Associate Professor of Physics Kyle Altmann used real-life science and technology to recreate a magical artifact from the “Harry Potter” series.
By Alexa Boschini ’10
The clock on Associate Professor of Physics Kyle Altmann’s wall is useless at telling the time. But it does show if his wife is at work or traveling, or whether his son is at soccer practice or a friend’s house.
If it sounds like magic, that’s because it is, in a sense. Altmann’s creation is based on the Weasley family’s enchanted clock from the “Harry Potter” series, which displays each family member’s location rather than the time of day. The Weasley clock features nine hands—one for each member of Harry’s best friend’s large household—and in lieu of hours are potential whereabouts such as home, school, lost and mortal peril.
British science fiction writer and futurist Arthur C. Clarke once said, “Any sufficiently advanced technology is indistinguishable from magic.” With his scientific and technological prowess, Altmann decided to transform the clock from fictional wizardry to reality for his own Muggle (aka non-magical) family. “That’s always been something I love about physics,” Altmann says. “We can explain lots of everyday things, but I also love throwing physics at things you wouldn’t expect to be able to explain.” Altmann completed the clock a couple of years ago and gave it to his wife, Katie, as a Mother’s Day gift. “We have a family of four kids, and she loves it when she knows where everybody is, and particularly when we’re all at home together,” Altmann says.

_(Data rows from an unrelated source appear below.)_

(** X11: with one partner at most per key, a run of [_enrich_product] that
    returns never loses a known value: a row that came with a symbol
    leaves with that symbol, and a row that came with an instrument type
    leaves with an instrument type. *)
Theorem known_values_kept (df : list Trade) (pm : list Product) (out : list Row) :
  unique_match isin pm_isin df pm = true ->
  unique_match cusip pm_cusip (List.filter needs_cusip df) pm = true ->
  _enrich_product df pm = Ok out ->
  Forall2
    (fun t r =>
       (forall s, symbol t = Some s -> symbol (base r) = Some s)
       /\ (forall x, instrument_type t = Some x ->
                     exists y, instrument_type (base r) = Some y))
    df out.
Proof.
  intros H1 H2. rewrite (enrich_product_rowwise df pm H1 H2). intros [= <-].
  apply Forall2_map_self. intros t _. unfold resolve_product. split.
  - intros s Hs. unfold needs_cusip. rewrite Hs. cbn. rewrite Hs.
    destruct (instrument_type t); reflexivity.
  - intros x Hx. destruct (needs_cusip t).
    + destruct (cusip_join t _) as [[sym ity] lrk]. cbn. rewrite Hx.
      destruct ity as [y |]; [exists y | exists x];
        (destruct sym; [| destruct (symbol t)]); reflexivity.
    + cbn. rewrite Hx. exists x. destruct (symbol t); reflexivity.
Qed.

Lemma known_values_kept_witness :
  unique_match isin pm_isin sample_day sample_reference = true
  /\ unique_match cusip pm_cusip (List.filter needs_cusip sample_day) sample_reference = true
  /\ _enrich_product sample_day sample_reference = Ok sample_day_products
  /\ Forall2
       (fun t r =>
          (forall s, symbol t = Some s -> symbol (base r) = Some s)
          /\ (forall x, instrument_type t = Some x ->
                        exists y, instrument_type (base r) = Some y))
       sample_day sample_day_products.
Proof.
  split; [reflexivity |]. split; [reflexivity |].
  split; [vm_compute; reflexivity |].
  apply (known_values_kept sample_day sample_reference sample_day_products);
    [reflexivity | reflexivity | vm_compute; reflexivity].
Defined.

Lemma resolve_client_keeps (cols : list string) (cm : ClientMaster) (r : Row) :
  liquidity_bucket (base (resolve_client cols cm r)) = liquidity_bucket (base r)
  /\ liq_rule_key (resolve_client cols cm r) = liq_rule_key r.
Proof.
  unfold resolve_client, client_join.
  destruct (has_column "customerID" (cm_columns cm)); split; reflexivity.
Qed.

Lemma enrich_row_bucket (pm : list Product) (cm : ClientMaster) (t : Trade) :
  (forall b, liquidity_bucket t = Some b ->
             liquidity_bucket (base (enrich_row pm cm t)) = Some b)
  /\ (forall k, liquidity_bucket t = None ->
                liq_rule_key (resolve_product pm t) = Some k ->
                liquidity_bucket (base (enrich_row pm cm t)) = Some k).
Proof.
  assert (Hb : liquidity_bucket (base (resolve_product pm t)) = liquidity_bucket t).
  { unfold resolve_product. destruct (needs_cusip t); [| reflexivity].
    destruct (cusip_join t _) as [[sym ity] lrk]. reflexivity. }
  destruct (resolve_client_keeps (product_columns CANONICAL_ORDER) cm
              (resolve_product pm t)) as [Hcb Hck].
  unfold enrich_row. cbn [map_base base set_liquidity_bucket liquidity_bucket].
  unfold liquidity_precedence. cbn [map_base base liq_rule_key set_notional liquidity_bucket].
  rewrite Hcb, Hck, Hb.
  split.
  - intros b ->. reflexivity.
  - intros k -> ->. reflexivity.
Qed.

(** X12: with one partner at most per key, the bucket of a row of a run
    that returns is the bucket the row came with when it had one;
    otherwise it is the hint of the product entry under the row's ISIN, or
    under its CUSIP for a row that takes the CUSIP fallback, when that
    entry has a hint. *)
Theorem bucket_from_reference (df : list Trade) (pm : list Product) (cm : ClientMaster)
    (out : Frame) :
  unique_partners df pm cm = true ->
  run_enrichment df pm cm = Ok out ->
  Forall2
    (fun t r =>
       (forall b, liquidity_bucket t = Some b ->
                  liquidity_bucket (base r) = Some b)
       /\ (forall p k,
             liquidity_bucket t = None -> needs_cusip t = false ->
             In p pm -> pm_isin p = isin t -> pm_liq_rule_key p = Some k ->
             liquidity_bucket (base r) = Some k)
       /\ (forall p k,
             liquidity_bucket t = None -> needs_cusip t = true ->
             In p pm -> pm_cusip p = cusip t -> pm_liq_rule_key p = Some k ->
             liquidity_bucket (base r) = Some k))
    df (rows out).
Proof.
  intros H. rewrite (run_enrichment_rowwise df pm cm H). intros [= <-]. cbn [rows].
  unfold unique_partners in H. rewrite !andb_true_iff in H. destruct H as [[H1 H2] _].
  apply Forall2_map_self. intros t Ht.
  destruct (enrich_row_bucket pm cm t) as [Hkeep Hhint].
  split; [exact Hkeep |]. split.
  - intros p k Hb Hn Hp Hk Hl. apply Hhint; [exact Hb |].
    unfold resolve_product. rewrite Hn.
    rewrite (partner_unique _ _ _ p (unique_match_In _ _ _ _ t H1 Ht) Hp Hk).
    cbn. exact Hl.
  - intros p k Hb Hn Hp Hk Hl. apply Hhint; [exact Hb |].
    unfold resolve_product. rewrite Hn.
    assert (Hlen : length (List.filter (fun r => key_eq (cusip t) (pm_cusip r)) pm) <= 1).
    { apply (unique_match_In cusip pm_cusip (List.filter needs_cusip df) pm t H2).
      apply filter_In. split; assumption. }
    rewrite (partner_unique _ _ _ p Hlen Hp Hk). cbn. exact Hl.
Qed.

Lemma bucket_from_reference_witness :
  unique_partners sample_day sample_reference sample_clients = true
  /\ run_enrichment sample_day sample_reference sample_clients = Ok sample_day_enriched
  /\ List.map (fun r => liquidity_bucket (base r)) (rows sample_day_enriched)
     = [None; Some "LOW"; Some "LOW"; None; Some "MED"; Some "MED"]
  /\ Forall2
       (fun t r =>
          (forall b, liquidity_bucket t = Some b ->
                     liquidity_bucket (base r) = Some b)
          /\ (forall p k,
                liquidity_bucket t = None -> needs_cusip t = false ->
                In p sample_reference -> pm_isin p = isin t ->
                pm_liq_rule_key p = Some k ->
                liquidity_bucket (base r) = Some k)
          /\ (forall p k,
                liquidity_bucket t = None -> needs_cusip t = true ->
                In p sample_reference -> pm_cusip p = cusip t ->
                pm_liq_rule_key p = Some k ->
                liquidity_bucket (base r) = Some k))
       sample_day (rows sample_day_enriched).
Proof.
  split; [reflexivity |].
  split; [vm_compute; reflexivity |].
  split; [vm_compute; reflexivity |].
  apply (bucket_from_reference sample_day sample_reference sample_clients
           sample_day_enriched);
    [reflexivity | vm_compute; reflexivity].
Defined.
Lemma lshift_count_max_correct_witness :
  0 < 2 ^ 40 <= INT64_MAX /\
  lshift_count_max (2 ^ 40) = 22 /\
  2 ^ 40 * 2 ^ 22 <= INT64_MAX /\
  INT64_MAX < 2 ^ 40 * 2 ^ (22 + 1).
Proof.
  assert (H : 0 < 2 ^ 40 <= INT64_MAX) by (unfold INT64_MAX; lia).
  assert (E : lshift_count_max (2 ^ 40) = 22) by reflexivity.
  destruct (proj2 lshift_count_max_correct (2 ^ 40) H) as (_ & Hfit & Hover).
  rewrite E in Hfit, Hover.
  split; [exact H |]. split; [exact E |]. split; [exact Hfit |].
  apply Hover. lia.
Defined.

(** ** The loops of the driver *)

(** With enough fuel the loop visits exactly the amounts from its start up to
    its bound. *)
Lemma for_amounts_In (fuel : nat) (b s n : Z) :
  b - s < Z.of_nat fuel ->
  In n (for_amounts fuel (fun m => m <=? b) s) <-> s <= n <= b.
Proof.
  revert s. induction fuel as [| fuel IH]; intros s Hf.
  - cbn. lia.
  - cbn [for_amounts]. destruct (Z.leb_spec s b) as [Hle | Hgt].
    + cbn [In]. rewrite IH by lia. lia.
    + cbn. lia.
Qed.

Lemma for_amounts_nil (fuel : nat) (b s : Z) :
  b < s -> for_amounts fuel (fun m => m <=? b) s = [].
Proof.
  intros H. destruct fuel as [| fuel]; [reflexivity |].
  cbn [for_amounts]. destruct (Z.leb_spec s b); [lia | reflexivity].
Qed.

Lemma lshift_amounts_In (x n : Z) :
  In n (lshift_amounts x) <-> 1 <= n <= lshift_count_max x.
Proof.
  unfold lshift_amounts. apply for_amounts_In.
  pose proof (lshift_count_max_le_31 x). lia.
Qed.

Lemma rshift_amounts_In (n : Z) :
  In n rshift_amounts <-> 1 <= n <= 31.
Proof. unfold rshift_amounts. apply for_amounts_In. lia. Qed.
Lemma extract_page_number_unparseable blob :
  ¬ has_page_range blob → extract_page_number blob = -1.
Proof.
  intros Hno. apply extract_page_number_no_match.
  destruct (Re.re_search page_re (name blob)) eqn:E; [|done].
  destruct Hno. apply has_page_range_search. eauto.
Qed.

Lemma extract_page_number_parseable blob :
  has_page_range blob →
  0 ≤ extract_page_number blob
  ∧ ∃ n ds, first_page_range (name blob) n ds
            ∧ extract_page_number blob = decimal_value ds.
Proof.
  intros [m Hm]%has_page_range_search.
  destruct (extract_page_number_match _ _ Hm) as (n & ds & ? & ? & ?).
  split; [done |]. by exists n, ds.
Qed.

(** ** Sorting *)

Section sorting.

Context {A : Type} (key : A → Z).


Lemma insert_by_perm x l : insert_by key x l ≡ₚ x :: l.
Proof.
  induction l as [|y l IH]; simpl; [done |].
  destruct (key x <=? key y); [done |].
  rewrite IH. apply Permutation_swap.
Qed.

Lemma sorted_perm l : sorted key l ≡ₚ l.
Proof.
  induction l as [|x l IH]; simpl; [done |].
  unfold sorted in *. simpl. by rewrite insert_by_perm, IH.
Qed.

Lemma insert_by_sorted x l :
  StronglySorted (by_key key) l → StronglySorted (by_key key) (insert_by key x l).
Proof.
  induction 1 as [|y l Hl IH Hy]; simpl.
  - repeat constructor.
  - destruct (Z.leb_spec (key x) (key y)) as [Hxy | Hxy].
    + constructor; [by constructor |]. constructor; [done |].
      eapply Forall_impl; [exact Hy |]. unfold by_key. intros; lia.
    + constructor; [done |]. rewrite insert_by_perm.
      constructor; [unfold by_key; lia | done].
Qed.
(** * Otako bot: a shallow embedding of [bot.py] and its verified properties

    The development follows the layout of the source file:
    - [PyText]: Python [str] values as sequences of code points, with
      [str.isspace], [str.strip], [str.split], [str.join], slicing and the
      reading of a text file by lines;
    - [PyFloat]: Python [float] values as IEEE 754 binary64 numbers;
    - [World]: the files the bot keeps and the trace of what it lets be
      observed (log lines, feed fetches, delivery attempts, sleeps);
    - [Helpers]: [load_all_sent_posts], [save_sent_post], [load_articles],
      [save_article], [shorten_text], [clean_description] and the
      arithmetic of [add_logo_to_image];
    - [Bot]: the two feed processors and [check_and_send_content], with
      explicit state passing; what lies outside the program (environment
      variables, feeds, HTML parser, image library, chat endpoint, clock) is
      gathered in a record of oracles;
    - [Views]: the loop body by cases; [Samples]: sample inputs.
    The properties follow the definitions. *)

From Stdlib Require Import ZArith NArith List Bool Lia String Ascii.
From Stdlib Require Import Floats.SpecFloat.
From stdpp Require Import base decidable countable list gmap strings.

Local Open Scope Z_scope.

(** ** Python text *)

Module PyText.

(** A Python [str] is a sequence of Unicode code points. *)
Definition pystr : Type := list N.

(** Literals of the source, which are all ASCII, are read off Rocq strings. *)
Definition py (s : string) : pystr :=
  List.map N_of_ascii (list_ascii_of_string s).

(** [str.isspace] on one code point: the white-space table of CPython
    ([_PyUnicode_IsWhitespace]), which [str.split()] and [str.strip()]
    use when called without arguments. *)
Definition isspace (c : N) : bool :=
  ((9 <=? c) && (c <=? 13) || (28 <=? c) && (c <=? 32)
   || (c =? 133) || (c =? 160) || (c =? 5760)
   || (8192 <=? c) && (c <=? 8202)
   || (c =? 8232) || (c =? 8233) || (c =? 8239) || (c =? 8287)
   || (c =? 12288))%N.

(** Truth value of a string: [bool(s)]. *)
Definition truthy (s : pystr) : bool :=
  match s with [] => false | _ => true end.

(** [s.lstrip()] *)
Fixpoint lstrip (s : pystr) : pystr :=
  match s with
  | [] => []
  | c :: rest => if isspace c then lstrip rest else s
  end.

(** [s.rstrip()] *)
Definition rstrip (s : pystr) : pystr := rev (lstrip (rev s)).

(** [s.strip()] *)
Definition strip (s : pystr) : pystr := rstrip (lstrip s).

Altmann revisited his Weasley clock during a presentation in May for the Tectonic Plates series, a “science café” featuring discussions on a wide range of STEM topics in a relaxed atmosphere at the Fat Frogg Bar and Grill near Elon’s campus. During the talk, Altmann demonstrated how the magic of Harry Potter can be replicated using real-life science. Take levitation, for example. Altmann crafted a 3D-printed Golden Snitch and put a magnet inside. The Snitch floats in midair below an electromagnet that is controlled by a magnetic field sensor, which detects how far away the Snitch is and changes the electromagnet strength to keep it steady. He demonstrated invisibility and cloaking by simply submerging Pyrex glassware in cooking oil. Light bends or refracts in different ways when it passes through different materials, which affects how the human eye sees the object. Pyrex and cooking oil have the same index of refraction, so the glass seemingly disappears when encased in the oil.
But the centerpiece of the presentation was Altmann’s clock. “I knew I had the background in programming, and I knew I could 3D print some gears,” Altmann says. “It ended up being a good project for trying all sorts of new things in Elon’s Maker Hub.” The space offers tools and allows members of the Elon community to explore ideas and learn new things by doing them. Each member of Altmann’s family uses an app called OwnTracks that runs in the background on their phones and tracks their location. He set up geofences, or virtual boundaries, within the app around the locations his family frequents the most—home, Elon, Katie’s workplace, his son’s best friend’s house, nearby soccer fields—and outfitted the clock with a Raspberry Pi, a small single-board computer. Whenever the Altmanns cross the geofence boundaries, the app sends a message to the server, which prompts the computer to move the appropriate hand on the clock.
When someone leaves a geofenced area, their hand on the clock moves to “travel.” If they don’t enter another geofenced area within six hours, it moves to “lost.” And if they’re “lost” for more than six hours, it moves to the dreaded “mortal peril.” “Katie actually hates that one,” Altmann says. “If the kids are on a field trip or something, she knows where they are. They’re not in mortal peril. But seeing their face next to mortal peril causes her a lot of frustration.”
Altmann says creating the clock was a valuable learning experience that involved a great deal of revision and persistence. “The very first gears I made for the Weasley clock didn’t mesh properly, so I had to redo it a bunch of times,” he says. “The Maker Hub makes that easy to do, to make small revisions and try again.” Instilling those values in students throughout the university is one of Altmann’s goals in his new role as Faculty Fellow for Technology, which he will hold for a three-year term beginning with the 2019–20 academic year. He hopes to help faculty and students across all disciplines find ways to use the Maker Hub to exercise their creativity by designing and building something.
“That’s one of the key ideas behind science education,” Altmann says. “If you know the basic concepts, you have some idea where to begin. You might go down a path that wasn’t correct, but you’ll learn something along the way. There are a lot of parallels between maker education and the kind of persistence and problem solving we want to get out of our students.”